Not saying they didn't have qualifications but look at many key entrepreneurs, they aren't successful due to qualifications or knowledge, they often just have a different mindset. I watch James Sinclair on YT. He started as a children's entertainer but is clearly bursting with energy 100% of the time and is worth millions now but continues to work hard and build his businesses up. He say that nothing he is doing will change his lifestyle now because he already has all he and his family need.

Louis Balfour

26,287 posts

222 months

Wednesday 21st February
quotequote all
Frimley111R said:
I'm not so sure, IME people who are successful from minimal qualifications etc. tend to have the type of personality that makes qualifications irrelevant.

Not saying they didn't have qualifications but look at many key entrepreneurs, they aren't successful due to qualifications or knowledge, they often just have a different mindset. I watch James Sinclair on YT. He started as a children's entertainer but is clearly bursting with energy 100% of the time and is worth millions now but continues to work hard and build his businesses up. He say that nothing he is doing will change his lifestyle now because he already has all he and his family need.
I used to work with a chap who started a UK household name firm. He was an annoying and pretentious individual, universally disliked by his staff. Read his own account of this rise to the top and it is largely nonsense. But he was like a Duracell bunny and believed his own bullst. It worked.





dave123456

1,854 posts

147 months

Wednesday 21st February
quotequote all
The key is, in a trade, developing a good order book and delivering on your promises, most trades seem to get a few weeks out and become very vague.

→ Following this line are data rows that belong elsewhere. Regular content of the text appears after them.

(* ===== verification/Config.v ===== *)
(** * The configuration of a test

    Model of [src/src/tester1/config.go] and of the registry of server groups of
    [src/src/tester1/group.go].  A configuration is the network with its persisters ([lab]), the
    groups by number, the clients and the counters a test prints.  The names of ends come from
    [Randstring] on the random bytes [rnd]; times are arguments.  Runs of the tester that create
    groups, shut groups down and make ends for clients keep every registered group up and fully
    connected. *)

From S2P Require Import Prelude GoStrings Labrpc Tester Rand.
From stdpp Require Import pretty.

(** ** Data *)

(** [failed] is the state of the [testing.T]; [drawn] counts the names drawn so far, [next_obj] the
    RPC servers made so far. *)
Record Config := mkConfig {
  cfg_lab : lab;
  grps : gmap Z ServerGrp;
  cfg_clnts : Clnts;
  failed : bool;
  start_at : Z;
  t0 : Z;
  rpcs0 : Z;
  ops : Z;
  drawn : nat;
  next_obj : nat
}.

Definition GRP0 : Z := 0.

Definition cfg_net (cfg : Config) : Network := lab_net (cfg_lab cfg).

Definition set_lab (cfg : Config) (l : lab) : Config :=
  mkConfig l (grps cfg) (cfg_clnts cfg) (failed cfg) (start_at cfg) (t0 cfg) (rpcs0 cfg) (ops cfg)
    (drawn cfg) (next_obj cfg).

Definition set_net (cfg : Config) (rn : Network) : Config :=
  set_lab cfg (set_lab_net (cfg_lab cfg) rn).

Definition set_grps (cfg : Config) (gs : gmap Z ServerGrp) : Config :=
  mkConfig (cfg_lab cfg) gs (cfg_clnts cfg) (failed cfg) (start_at cfg) (t0 cfg) (rpcs0 cfg)
    (ops cfg) (drawn cfg) (next_obj cfg).

Definition set_clnts (cfg : Config) (cs : Clnts) : Config :=
  mkConfig (cfg_lab cfg) (grps cfg) cs (failed cfg) (start_at cfg) (t0 cfg) (rpcs0 cfg) (ops cfg)
    (drawn cfg) (next_obj cfg).

(** [m] names and [o] servers more. *)
Definition spend (cfg : Config) (m o : nat) : Config :=
  mkConfig (cfg_lab cfg) (grps cfg) (cfg_clnts cfg) (failed cfg) (start_at cfg) (t0 cfg)
    (rpcs0 cfg) (ops cfg) (drawn cfg + m) (next_obj cfg + o).

(** ** Operations *)

Section Config.
(** The bytes of the [k]-th call [Randstring(20)]. *)
Context (rnd : nat -> list Z).

(** The names a server draws, and those of all servers of a group. *)
Definition draw_names (k m : nat) : go (list string) :=
  fold_go (fun ns i => let! s := Randstring 20 (rnd i) in Ok (ns ++ [s])) (seq k m) [].

Definition draw_group (k n : nat) : go (list (list string)) :=
  fold_go (fun gs i => let! ns := draw_names (k + i * n) n in Ok (gs ++ [ns])) (seq 0 n) [].

Definition newGroups : gmap Z ServerGrp := ∅.

Definition MakeGroup (cfg : Config) (g : Z) (nsrv : nat) : go Config :=
  let! ns := draw_group (drawn cfg) nsrv in
  let! r := makeSrvGrp (cfg_net cfg) g nsrv (fun i => nth i ns []) in
  Ok (set_grps (spend (set_net cfg r.1) (nsrv * nsrv) 0) (<[g := r.2]> (grps cfg))).

(** [None] is the nil pointer. *)
Definition lookupGroup (cfg : Config) (g : Z) : option ServerGrp := grps cfg !! g.
Definition delete_group (cfg : Config) (g : Z) : Config := set_grps cfg (delete g (grps cfg)).
Definition Group (cfg : Config) (g : Z) : option ServerGrp := lookupGroup cfg g.

(** A method that reads a field of a nil group panics. *)
Definition with_group {A} (cfg : Config) (g : Z) (f : ServerGrp -> go A) : go A :=
  match Group cfg g with Some sg => f sg | None => Panic "nil pointer dereference" end.

(** Groups are visited in any order; only the order of the killed services depends on it. *)
Definition Groups_cleanup (cfg : Config) : Config :=
  set_lab cfg (foldl cleanup (cfg_lab cfg) (map_to_list (grps cfg)).*2).

Definition StartServers_of (cfg : Config) (g : Z) (mks : nat -> nat -> list nat) : go Config :=
  with_group cfg g (fun sg =>
    let! ns := draw_group (drawn cfg) (SrvN sg) in
    let! r := StartServers (cfg_lab cfg) sg (fun i => nth i ns []) mks (fun i => next_obj cfg + i) in
    Ok (set_grps (spend (set_lab cfg r.1) (SrvN sg * SrvN sg) (SrvN sg)) (<[g := r.2]> (grps cfg)))).

Definition MakeGroupStart (cfg : Config) (g : Z) (nsrv : nat) (mks : nat -> nat -> list nat) :
    go Config :=
  let! cfg := MakeGroup cfg g nsrv in StartServers_of cfg g mks.

Definition ExitGroup (cfg : Config) (g : Z) : go Config :=
  with_group cfg g (fun sg =>
    let! r := Shutdown (cfg_lab cfg) sg in
    Ok (delete_group (set_grps (set_lab cfg r.1) (<[g := r.2]> (grps cfg))) g)).

Definition SetReliable (cfg : Config) (b : bool) : Config := set_net cfg (Reliable (cfg_net cfg) b).
Definition Config_IsReliable (cfg : Config) : bool := IsReliable (cfg_net cfg).
Definition SetLongReordering (cfg : Config) (b : bool) : Config :=
  set_net cfg (LongReordering (cfg_net cfg) b).
Definition SetLongDelays (cfg : Config) (b : bool) : Config :=
  set_net cfg (LongDelays (cfg_net cfg) b).

Definition MakeConfig (n : nat) (rel : bool) (mks : nat -> nat -> list nat) (now : Z) : go Config :=
  let cfg := mkConfig (mklab MakeNetwork ∅ 0 []) newGroups makeClnts false 0 0 0 0 0 0 in
  let! cfg := MakeGroupStart cfg GRP0 n mks in
  let cfg := mkConfig (cfg_lab cfg) (grps cfg) makeClnts (failed cfg) now (t0 cfg) (rpcs0 cfg)
               (ops cfg) (drawn cfg) (next_obj cfg) in
  Ok (SetReliable cfg rel).

(** [Clnts.makeEnd] of [clnts.go]: an end that is always enabled. *)
Definition Clnts_makeEnd (cfg : Config) (servername : string) : go (Config * string) :=
  let! name := Randstring 20 (rnd (drawn cfg)) in
  let! rn := MakeEnd (cfg_net cfg) name in
  Ok (spend (set_net cfg (Enable (Connect rn name servername) name true)) 1 0, name).
End Config.

(** Times are in nanoseconds. *)
Definition CheckTimeout (cfg : Config) (now : Z) : go Config :=
  if negb (failed cfg) && bool_decide (120 * 10 ^ 9 < now - start_at cfg)%Z
  then Fatal "test took longer than 120 seconds" else Ok cfg.

(** [Clnts.cleanup] only unlinks files named like the ends. *)
Definition Config_Cleanup (cfg : Config) (now : Z) : go Config :=
  let cfg := Groups_cleanup cfg in
  let! rn := Cleanup (cfg_net cfg) in
  CheckTimeout (set_net cfg rn) now.

Definition RpcTotal (cfg : Config) : Z := GetTotalCount (cfg_net cfg).
Definition BytesTotal (cfg : Config) : Z := GetTotalBytes (cfg_net cfg).

Definition set_stats (cfg : Config) (t r o : Z) : Config :=
  mkConfig (cfg_lab cfg) (grps cfg) (cfg_clnts cfg) (failed cfg) (start_at cfg) t r o (drawn cfg)
    (next_obj cfg).

(** With the line printed. *)
Definition Begin (cfg : Config) (description : string) (now : Z) : Config * string :=
  let rel := if Config_IsReliable cfg then "reliable" else "unreliable" in
  (set_stats cfg now (RpcTotal cfg) 0, description +:+ " (" +:+ rel +:+ " network)...").

(** [atomic.AddInt32]. *)
Definition Op (cfg : Config) : Config := set_stats cfg (t0 cfg) (rpcs0 cfg) (i32 (ops cfg + 1)).

(** What [End] prints: the time, the peers, the RPCs and the operations. *)
Record report := mkreport { rp_time : Z; npeers : nat; nrpc : Z; nops : Z }.

Definition End_ (cfg : Config) (now : Z) : go (option report) :=
  let! cfg := CheckTimeout cfg now in
  if failed cfg then Ok None
  else with_group cfg GRP0 (fun sg =>
    Ok (Some (mkreport (now - t0 cfg) (SrvN sg) (RpcTotal cfg - rpcs0 cfg) (ops cfg)))).

(** ** Frames: which ends an operation may touch *)

(** Outside the names in [X], the ends, whether they are enabled and what they are connected to
    stay as they are; so do the settings of the network. *)
Record frame (X : string -> Prop) (rn rn' : Network) : Prop := {
  fr_ends : forall e, ~ X e -> (e ∈ ends rn' <-> e ∈ ends rn);
  fr_enabled : forall e, ~ X e -> is_enabled rn' e = is_enabled rn e;
  fr_conn : forall e, ~ X e -> conn_of rn' e = conn_of rn e
}.

#[export] Instance frame_preorder X : PreOrder (frame X).
Proof.
  split; [by intros rn; split|]. intros r1 r2 r3 [A1 A2 A3] [B1 B2 B3].
  split; intros e He; [by rewrite B1, A1|by rewrite B2, A2|by rewrite B3, A3].
Qed.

If a profitable order book is combined with a couple of good employees you’re heading in the right direction. But there’s a hump to get over before the business achieves scale to pay overheads.

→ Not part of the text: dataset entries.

Lemma demo_history_run : rtc sys_step (sys_start demo_cfg false MakeKVServer 0) demo_sys.
Proof.
  eapply rtc_l; [apply (ss_call _ 1 (ReqPut "x" "a" 0))|].
  eapply rtc_l; [apply (ss_call _ 2 (ReqGet "x"))|].
  change (rtc sys_step
    (demo_at 0 MakeKVServer (MakeTest demo_cfg false) (Called 0) (Called 0)) demo_sys).
  apply (demo_tick_step 0 5); [lia|].
  eapply demo_put_step; [apply tc_clerk, call_put, put_direct|].
  eapply demo_get_step; [apply tc_clerk, call_get; by split|].
  apply (demo_tick_step 5 7); [lia|].
  eapply demo_get_step; [apply tc_stop|]. eapply demo_get_step; [apply tc_count|].
  eapply demo_get_step; [apply tc_append|]. apply (demo_tick_step 7 9); [lia|].
  eapply demo_put_step; [apply tc_stop|]. eapply demo_put_step; [apply tc_count|].
  eapply demo_put_step; [apply tc_append|]. apply rtc_refl.
Qed.

(** C6: whatever calls of [ts.Get] and [ts.Put] goroutines make at the same time over a clerk that
    implements the interface, when all have been logged the history is linearizable for every key
    in the model of the tests, provided that no [Put] was answered by [ErrNoKey]; and the
    configuration has counted every operation. *)
Theorem recorded_history_linearizable {St} `{!IKVClerk St, !ReportingClerk St}
    (cfg : Config) (random : bool) (st : St) (t : Z) (s : hsys St) (log : OpLog)
    (Hst : forall k, ck_view st k = None)
    (Hrun : rtc sys_step (sys_start cfg random st t) s) (Hall : all_logged s)
    (Hlog : oplog (tst s) = Some log)
    (Hn : Forall (fun v => no_key_put v = false) log) :
  (forall order, order ≡ₚ elements (dom (group_by op_key id log ∅)) ->
     Forall linearizable (Partition order log)) /\
  i32 (ops (ts_cfg (tst s))) = i32 (ops cfg + Z.of_nat (length log)).
Proof.
  destruct (history_linearizable_run cfg random st t s Hst Hrun Hall) as (log' & E & Ho & H).
  rewrite Hlog in E. injection E as <-. split; [|done].
  intros order Hord. by apply Partition_linearizable, H.
Qed.

Lemma recorded_history_linearizable_witness :
  (forall order, order ≡ₚ elements (dom (group_by op_key id demo_log ∅)) ->
     Forall linearizable (Partition order demo_log)) /\
  i32 (ops (ts_cfg (tst demo_sys))) = i32 (ops demo_cfg + Z.of_nat (length demo_log)).
Proof.
  apply (recorded_history_linearizable demo_cfg false MakeKVServer 0 demo_sys demo_log).
  - reflexivity.
  - apply demo_history_run.
  - by repeat constructor.
  - reflexivity.
  - by repeat constructor.
Defined.

(** such a test is accepted by [CheckPorcupine], whatever the checker answers as long as it
    calls a history illegal only when it is not linearizable. *)
Theorem CheckPorcupine_accepts_clerk {St} `{!IKVClerk St, !ReportingClerk St}
    (cfg : Config) (random : bool) (st : St) (t : Z) (s : hsys St)
    (check : list Operation -> Z -> CheckResult) (tempfile : option string) (visualized : bool)
    (Hcheck : forall h nsec, check h nsec = Illegal ->
       exists order, order ≡ₚ elements (dom (group_by op_key id h ∅)) /\
         ~ Forall linearizable (Partition order h))
    (Hst : forall k, ck_view st k = None)
    (Hrun : rtc sys_step (sys_start cfg random st t) s) (Hall : all_logged s)
    (Hn : Forall (fun v => no_key_put v = false) (default [] (oplog (tst s)))) :
  (CheckPorcupine check tempfile visualized (tst s)).2 = Ok tt.
Proof.
  destruct (history_linearizable_run cfg random st t s Hst Hrun Hall) as (log & E & _ & H).
  rewrite E in Hn. unfold CheckPorcupine, CheckPorcupineT, checkPorcupine, OpLog_Read. rewrite E.
  destruct (check log linearizabilityCheckTimeout) eqn:Ec; [done|done|]. exfalso.
  destruct (Hcheck _ _ Ec) as (order & Ho & Hbad). by apply Hbad, Partition_linearizable, H.
Qed.

(** The reference checker on the keys of a history. *)
Definition demo_check (h : list Operation) (nsec : Z) : CheckResult :=
  if reference_check (elements (dom (group_by op_key id h ∅))) h then CheckOk else Illegal.

Lemma demo_check_illegal h nsec :
  demo_check h nsec = Illegal ->
  exists order, order ≡ₚ elements (dom (group_by op_key id h ∅)) /\
    ~ Forall linearizable (Partition order h).
Proof.
  unfold demo_check. destruct (reference_check _ h) eqn:E; [done|]. intros _.
  exists (elements (dom (group_by op_key id h ∅))). split; [done|].
  intros Hl%Partition_linearizable; [|done].
  apply (reference_check_true (elements (dom (group_by op_key id h ∅)))) in Hl; [congruence|done].
Qed.

Lemma CheckPorcupine_accepts_clerk_witness :
  (CheckPorcupine demo_check None false (tst demo_sys)).2 = Ok tt.
Proof.
  apply (CheckPorcupine_accepts_clerk demo_cfg false MakeKVServer 0 demo_sys).
  - exact demo_check_illegal.
  - reflexivity.
  - apply demo_history_run.
  - by repeat constructor.
  - by repeat constructor.
Defined.

(** a checker that is exact makes [CheckPorcupine] fail exactly on the histories that are not
    linearizable; when it runs out of time the test passes with a note. *)
Theorem CheckPorcupine_verdict
    (check : list Operation -> Z -> CheckResult) (tempfile : option string) (visualized : bool)
    (ts : Test) (log : OpLog) (nsec : Z)
    (Hcheck : forall h, check h nsec ≠ Unknown ->
       check h nsec = CheckOk <-> history_linearizable h)
    (Hlog : oplog ts = Some log) :
  let '(out, r) := CheckPorcupineT check tempfile visualized ts nsec in
  (r = Ok tt \/ r = Fatal "history is not linearizable") /\
  (r = Ok tt -> out = [] -> history_linearizable log) /\
  (r ≠ Ok tt -> ~ history_linearizable log /\ length out = 1).
Proof.
  unfold CheckPorcupineT, checkPorcupine, OpLog_Read. rewrite Hlog.
  specialize (Hcheck log). destruct (check log nsec); (split_and!; [auto|..]).
  - done.
  - done.
  - intros _ _. by apply Hcheck.
  - done.
  - done.
  - intros _. split; [|by destruct tempfile, visualized].
    intros Hl%Hcheck; done.
Qed.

The other killer is a personal discipline around money, when most small businesses start making decent money having the discipline to reinvest this into the business rather than spunking it on flashy tat is one not many seem to possess.

jonsp

807 posts

156 months

Wednesday 21st February
quotequote all
dave123456 said:
The other killer is a personal discipline around money, when most small businesses start making decent money having the discipline to reinvest this into the business rather than spunking it on flashy tat is one not many seem to possess.
Key point, easier said than done though. Saw a program once about Warren Buffet. He drives himself to work in a modest car (Cadillac) and stops at McDonalds drive through for his breakfast. He has 3 different breakfasts at 3 different price points, he decides which to order based on his assessment of work the day before. If he had a good day he'll order his favourite/most expensive, crap day and he orders the cheapest.

Imagine the discipline of the guy when he orders the cheapest breakfast even though he could buy the whole chain.